Source material ▸

+---+

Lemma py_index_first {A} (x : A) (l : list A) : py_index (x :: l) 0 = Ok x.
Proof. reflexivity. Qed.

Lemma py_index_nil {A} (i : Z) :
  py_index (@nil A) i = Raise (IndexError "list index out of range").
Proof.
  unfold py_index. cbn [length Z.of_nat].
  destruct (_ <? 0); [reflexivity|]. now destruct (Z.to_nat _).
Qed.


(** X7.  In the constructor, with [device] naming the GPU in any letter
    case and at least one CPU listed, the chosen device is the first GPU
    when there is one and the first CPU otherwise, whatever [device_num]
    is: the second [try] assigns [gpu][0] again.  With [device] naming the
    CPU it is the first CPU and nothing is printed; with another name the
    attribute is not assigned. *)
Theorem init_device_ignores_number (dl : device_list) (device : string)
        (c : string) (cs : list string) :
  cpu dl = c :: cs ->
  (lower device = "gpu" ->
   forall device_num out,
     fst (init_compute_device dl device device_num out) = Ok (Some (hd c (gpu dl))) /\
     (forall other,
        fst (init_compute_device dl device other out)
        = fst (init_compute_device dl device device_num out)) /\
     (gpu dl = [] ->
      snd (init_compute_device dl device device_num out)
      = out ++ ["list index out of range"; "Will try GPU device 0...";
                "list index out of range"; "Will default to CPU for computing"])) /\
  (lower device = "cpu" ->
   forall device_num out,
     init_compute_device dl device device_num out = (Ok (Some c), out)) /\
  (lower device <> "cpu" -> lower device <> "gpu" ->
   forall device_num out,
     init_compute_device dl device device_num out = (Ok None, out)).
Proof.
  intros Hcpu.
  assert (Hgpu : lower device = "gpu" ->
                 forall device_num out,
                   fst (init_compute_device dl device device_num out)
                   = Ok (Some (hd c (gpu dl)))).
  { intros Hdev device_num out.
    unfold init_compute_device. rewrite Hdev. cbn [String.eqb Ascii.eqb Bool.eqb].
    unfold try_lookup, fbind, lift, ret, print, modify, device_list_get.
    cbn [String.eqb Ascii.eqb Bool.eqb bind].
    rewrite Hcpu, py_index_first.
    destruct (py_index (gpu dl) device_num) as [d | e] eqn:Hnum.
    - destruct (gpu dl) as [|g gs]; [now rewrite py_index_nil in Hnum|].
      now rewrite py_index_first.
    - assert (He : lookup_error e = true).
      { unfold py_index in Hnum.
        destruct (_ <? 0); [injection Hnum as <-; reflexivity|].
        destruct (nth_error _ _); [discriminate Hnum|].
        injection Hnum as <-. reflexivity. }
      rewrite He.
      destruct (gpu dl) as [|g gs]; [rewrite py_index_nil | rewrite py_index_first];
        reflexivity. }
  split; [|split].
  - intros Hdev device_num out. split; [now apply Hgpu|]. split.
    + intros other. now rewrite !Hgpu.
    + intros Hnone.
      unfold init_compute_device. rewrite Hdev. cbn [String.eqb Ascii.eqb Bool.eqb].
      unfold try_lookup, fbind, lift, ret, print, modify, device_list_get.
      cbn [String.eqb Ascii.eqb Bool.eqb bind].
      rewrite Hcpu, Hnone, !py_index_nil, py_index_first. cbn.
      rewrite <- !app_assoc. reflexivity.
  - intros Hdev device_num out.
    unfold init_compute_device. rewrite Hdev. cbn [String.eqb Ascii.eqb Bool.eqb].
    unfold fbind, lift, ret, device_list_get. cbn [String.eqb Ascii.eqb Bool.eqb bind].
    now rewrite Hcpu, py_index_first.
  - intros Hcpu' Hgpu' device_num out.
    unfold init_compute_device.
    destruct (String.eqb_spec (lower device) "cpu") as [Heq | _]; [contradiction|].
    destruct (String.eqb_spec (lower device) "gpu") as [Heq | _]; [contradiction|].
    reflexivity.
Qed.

+---+

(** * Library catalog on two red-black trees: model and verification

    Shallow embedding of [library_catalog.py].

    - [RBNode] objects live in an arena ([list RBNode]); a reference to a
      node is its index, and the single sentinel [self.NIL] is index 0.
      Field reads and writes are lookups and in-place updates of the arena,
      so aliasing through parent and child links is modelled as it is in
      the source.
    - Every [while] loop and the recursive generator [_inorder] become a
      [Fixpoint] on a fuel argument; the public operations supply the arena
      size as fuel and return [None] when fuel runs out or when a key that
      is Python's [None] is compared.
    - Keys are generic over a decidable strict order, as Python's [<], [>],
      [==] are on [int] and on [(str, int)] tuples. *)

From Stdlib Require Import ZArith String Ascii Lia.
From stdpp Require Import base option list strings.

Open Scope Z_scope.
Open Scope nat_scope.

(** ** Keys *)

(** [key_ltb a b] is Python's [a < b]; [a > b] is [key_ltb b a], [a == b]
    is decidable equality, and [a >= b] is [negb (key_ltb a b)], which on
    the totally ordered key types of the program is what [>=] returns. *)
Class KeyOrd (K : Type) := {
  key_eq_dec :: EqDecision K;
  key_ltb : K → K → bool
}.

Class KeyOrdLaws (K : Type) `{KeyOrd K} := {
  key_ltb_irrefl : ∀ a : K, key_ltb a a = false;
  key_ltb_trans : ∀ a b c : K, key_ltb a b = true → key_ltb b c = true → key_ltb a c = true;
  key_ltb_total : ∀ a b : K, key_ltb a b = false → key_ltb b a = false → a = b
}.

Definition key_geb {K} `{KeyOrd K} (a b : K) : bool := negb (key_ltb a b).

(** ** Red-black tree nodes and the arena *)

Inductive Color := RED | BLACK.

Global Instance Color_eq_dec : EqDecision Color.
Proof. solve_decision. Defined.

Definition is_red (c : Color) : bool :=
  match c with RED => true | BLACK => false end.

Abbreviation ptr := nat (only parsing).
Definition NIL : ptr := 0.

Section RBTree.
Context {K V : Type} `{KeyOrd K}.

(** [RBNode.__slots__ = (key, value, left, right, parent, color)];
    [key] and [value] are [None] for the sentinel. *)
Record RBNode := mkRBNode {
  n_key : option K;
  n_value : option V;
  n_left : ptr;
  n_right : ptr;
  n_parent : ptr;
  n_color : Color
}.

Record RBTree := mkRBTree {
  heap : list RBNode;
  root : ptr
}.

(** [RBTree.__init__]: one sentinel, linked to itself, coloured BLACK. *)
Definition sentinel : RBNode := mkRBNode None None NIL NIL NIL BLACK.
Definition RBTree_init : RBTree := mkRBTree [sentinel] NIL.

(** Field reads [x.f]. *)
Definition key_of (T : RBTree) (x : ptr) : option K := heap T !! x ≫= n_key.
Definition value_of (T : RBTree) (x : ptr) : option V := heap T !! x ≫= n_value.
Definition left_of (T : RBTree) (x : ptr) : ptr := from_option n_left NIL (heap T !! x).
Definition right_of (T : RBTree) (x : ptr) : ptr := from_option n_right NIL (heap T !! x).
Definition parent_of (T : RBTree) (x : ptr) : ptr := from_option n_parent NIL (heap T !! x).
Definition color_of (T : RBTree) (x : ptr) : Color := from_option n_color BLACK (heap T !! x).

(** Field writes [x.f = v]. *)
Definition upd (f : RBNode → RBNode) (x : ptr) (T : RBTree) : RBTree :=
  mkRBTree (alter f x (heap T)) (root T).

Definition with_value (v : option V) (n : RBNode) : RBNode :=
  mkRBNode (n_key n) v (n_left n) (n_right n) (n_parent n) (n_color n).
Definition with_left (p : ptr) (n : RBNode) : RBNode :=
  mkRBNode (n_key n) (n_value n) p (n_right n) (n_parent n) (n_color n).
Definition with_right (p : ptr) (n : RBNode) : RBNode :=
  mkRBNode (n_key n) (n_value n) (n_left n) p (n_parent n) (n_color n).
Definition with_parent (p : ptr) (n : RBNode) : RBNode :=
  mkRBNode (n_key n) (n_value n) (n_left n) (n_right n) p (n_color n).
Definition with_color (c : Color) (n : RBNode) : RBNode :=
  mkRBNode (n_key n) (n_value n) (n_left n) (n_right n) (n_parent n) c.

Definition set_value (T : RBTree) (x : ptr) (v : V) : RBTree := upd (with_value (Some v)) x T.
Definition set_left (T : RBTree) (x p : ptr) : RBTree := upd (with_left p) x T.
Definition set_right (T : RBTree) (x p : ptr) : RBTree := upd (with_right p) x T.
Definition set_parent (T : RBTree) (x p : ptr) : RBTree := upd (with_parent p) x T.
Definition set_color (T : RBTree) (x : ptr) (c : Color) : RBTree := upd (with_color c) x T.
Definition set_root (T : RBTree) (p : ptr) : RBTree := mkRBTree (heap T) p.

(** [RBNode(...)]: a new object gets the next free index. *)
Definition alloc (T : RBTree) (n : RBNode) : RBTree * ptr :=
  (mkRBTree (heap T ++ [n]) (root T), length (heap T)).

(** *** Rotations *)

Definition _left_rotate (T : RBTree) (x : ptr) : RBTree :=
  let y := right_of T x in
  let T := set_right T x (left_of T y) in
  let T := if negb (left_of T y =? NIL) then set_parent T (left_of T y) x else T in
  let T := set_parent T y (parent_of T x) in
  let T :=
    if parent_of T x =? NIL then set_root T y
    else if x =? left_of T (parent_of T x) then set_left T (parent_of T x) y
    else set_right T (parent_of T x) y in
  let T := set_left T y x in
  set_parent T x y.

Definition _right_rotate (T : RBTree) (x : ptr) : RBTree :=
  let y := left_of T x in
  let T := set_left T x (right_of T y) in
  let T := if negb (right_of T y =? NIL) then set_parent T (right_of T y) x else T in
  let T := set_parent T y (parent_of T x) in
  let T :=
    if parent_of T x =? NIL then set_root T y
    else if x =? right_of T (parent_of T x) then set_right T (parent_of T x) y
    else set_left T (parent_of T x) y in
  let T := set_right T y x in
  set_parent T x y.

+---+

What the task asks ▸ Reproduce exactly, and only, the part of the listing above that begins at the line with "l) 0 = Ok x." and goes on through the line with "fst (init_compute_device dl device other".

Your solution ▸
Lemma py_index_first {A} (x : A) (l : list A) : py_index (x :: l) 0 = Ok x.
Proof. reflexivity. Qed.

Lemma py_index_nil {A} (i : Z) :
  py_index (@nil A) i = Raise (IndexError "list index out of range").
Proof.
  unfold py_index. cbn [length Z.of_nat].
  destruct (_ <? 0); [reflexivity|]. now destruct (Z.to_nat _).
Qed.


(** X7.  In the constructor, with [device] naming the GPU in any letter
    case and at least one CPU listed, the chosen device is the first GPU
    when there is one and the first CPU otherwise, whatever [device_num]
    is: the second [try] assigns [gpu][0] again.  With [device] naming the
    CPU it is the first CPU and nothing is printed; with another name the
    attribute is not assigned. *)
Theorem init_device_ignores_number (dl : device_list) (device : string)
        (c : string) (cs : list string) :
  cpu dl = c :: cs ->
  (lower device = "gpu" ->
   forall device_num out,
     fst (init_compute_device dl device device_num out) = Ok (Some (hd c (gpu dl))) /\
     (forall other,
        fst (init_compute_device dl device other out)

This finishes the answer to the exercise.